For many viruses, controlling the process of infection is largely dependent on the enzymes of the fatty acid synthesis (FAS) pathway. An appealing therapeutic target in antiviral research is fatty acid synthetase (FASN), a crucial enzyme in the FAS pathway. Bovine viral diarrhea, caused by the Bovine viral diarrhea virus (BVDV), is a significant viral infectious disease posing a substantial threat to global animal husbandry. Our study revealed that BVDV infection not only upregulates the expression of FAS-related enzymes in BT cells and the blood, liver, and spleen of mice but also markedly enhances the accumulation of lipid droplets, free fatty acids, and triglycerides. The FAS pathway plays a pivotal role throughout the entire BVDV replication cycle. Additionally, administration of the FASN inhibitor C75 and Acetyl CoA carboxylase-1 (ACC-1) inhibitor TOFA significantly reduced the viral content in both serum and organs of BVDV-infected mice, exhibiting inhibitory effects across diverse viral strains. Intriguingly, We found that RIG-1/TBK1-mediated IFN-I signaling inhibits SREBP-1/FAS and reduces BVDV replication. Conversely, targeting a few essential enzymes of SREBP-1/FAS also activates IFN-I signaling. More importantly, FASN inhibitor led to heightened expression of ISGs in mouse spleens by activating the RIG-1/TBK-1 pathway.
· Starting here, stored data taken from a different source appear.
(* ===== verification/Pipeline.v ===== *)
(** * An asynchronous query, from the call to its callback

    The composition of the queue and its threads (PCQueue.v) with the processor of
    callbacks (Callbacks.v): DatabaseWorkerPool::AsyncQuery makes a task with a
    promise, pushes it, and returns a [QueryCallback] with the future; a worker
    thread pops the task, executes it on its connection and sets the promise; the
    main loop runs the callbacks whose futures are ready.

    - Every step is one of PCQueue's, which are the critical sections of the
      queue's lock, or one call.  AddCallback returns a reference into the vector
      of the processor; the WithCallback or WithPreparedCallback on it is a step
      of its own, and the vector may change in between: then the reference is not
      valid any more.  The calls themselves do not overlap in time: the code has
      no lock that sees to it, while the bot's handlers call AddCallback on other
      threads than the main loop's (Discord.v).
    - A [serialised] run is one in which no pass of the main loop and no other
      addition falls between an AddCallback and its hand-over.  Safety is shown
      for every run, up to its first undefined behaviour; that there is none, and
      that every callback is called, for serialised runs; without that,
      [unserialised_pass_crashes] and [unserialised_addition_dangles].
    - [execute] is what the database answers to a request and the database after
      it; the callbacks do not add callbacks themselves (none of the program's
      does).
    - [ProcessReadyCallbacks] throws when a promise was broken; nothing catches
      that, so there is no step for it. *)
From S2P Require Import Prelude PCQueue Callbacks.

(** A task and the shared state of its promise; [None]: [_hasResult] is false. *)
Record task (R : Type) := mk_task { t_request : R; t_result : option nat }.
Arguments mk_task {R} t_request t_result.
Arguments t_request {R} t.
Arguments t_result {R} t.

Section Pipeline.
Context {R V DB : Type} (execute : R → DB → V * DB).

Record pipeline := mk_pipeline {
  net : PCQueue.sys (T := task R);
  db : DB;
  wld : world V;
  next : nat;                         (* the next shared state *)
  held : list QueryCallback;          (* returned by AsyncQuery *)
  waiting : list QueryCallback;       (* in the processor *)
  handed : gmap nat nat;              (* the callback of each query *)
  log : list (task R * V);            (* what was executed, with the answers *)
  refs : list bool;                   (* returned by AddCallback; are they still valid? *)
}.

Definition pipeline_new (d : DB) : pipeline := mk_pipeline PCQueue.sys_new d (mk_world ∅ []) 0 [] [] ∅ [] [].

Definition with_net (n : PCQueue.sys (T := task R)) (s : pipeline) : pipeline :=
  mk_pipeline n (db s) (wld s) (next s) (held s) (waiting s) (handed s) (log s) (refs s).
Definition with_futures (f : gmap nat (fstate V)) (s : pipeline) : pipeline :=
  mk_pipeline (net s) (db s) (mk_world f (invoked (wld s))) (next s) (held s) (waiting s) (handed s) (log s) (refs s).

(** [AsyncQuery]: the promise, the push (which wakes [who]), the callback object. *)
Definition AsyncQuery (prepared : bool) (request : R) (who : option nat) (s : pipeline) : option pipeline :=
  let f := next s in
  n ← PCQueue.fire (PCQueue.LPush (mk_task request (Some f)) who) (net s);
  let q := if prepared then QueryCallback_prepared f (Some f) else QueryCallback_string f (Some f) in
  Some (mk_pipeline n (db s) (mk_world (<[f := FPending]> (futures (wld s))) (invoked (wld s))) (S f)
    (held s ++ [q]) (waiting s) (handed s) (log s) (refs s)).

(** [Execute]: a task without a result *)
Definition AsyncExecute (request : R) (who : option nat) (s : pipeline) : option pipeline :=
  n ← PCQueue.fire (PCQueue.LPush (mk_task request None) who) (net s); Some (with_net n s).

(** [AddCallback] of the [k]-th object: it moves to the end of the vector, and a
    reference to it is returned; a change of the vector may move its elements. *)
Definition AddQuery (k : nat) (s : pipeline) : option pipeline :=
  q ← held s !! k;
  Some (mk_pipeline (net s) (db s) (wld s) (next s) (delete k (held s)) (AddCallback q (waiting s))
    (handed s) (log s) (((λ _, false) <$> refs s) ++ [true])).

Definition with_callback (callback : nat) (q : QueryCallback) : outcome string QueryCallback :=
  if _isPrepared q then WithChainingPreparedCallback callback q else WithChainingCallback callback q.

(** [WithCallback] or [WithPreparedCallback] through the [j]-th reference, which is
    to the last object; through one that is not valid it is undefined. *)
Definition HandOver (j callback : nat) (s : pipeline) : outcome string pipeline :=
  match refs s !! j, last (waiting s) with
  | Some true, Some q =>
      q' ← with_callback callback q;
      Done (mk_pipeline (net s) (db s) (wld s) (next s) (held s) (removelast (waiting s) ++ [q'])
        (<[qc_id q := callback]> (handed s)) (log s) (delete j (refs s)))
  | Some _, _ => Crash "a reference to an object that was moved"
  | None, _ => Throw "no such reference"
  end.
These findings highlight that FASN inhibitors inhibit BVDV replication through the activation of the RIG-1/TBK-1 pathway to induce ISGs, and offering a novel therapeutic approach for combating BVDV. Thus, it is crucial to negatively regulate SREBP-1/FAS signaling molecules in order to create novel antiviral drugs that are safe, effective, and broad-spectrum.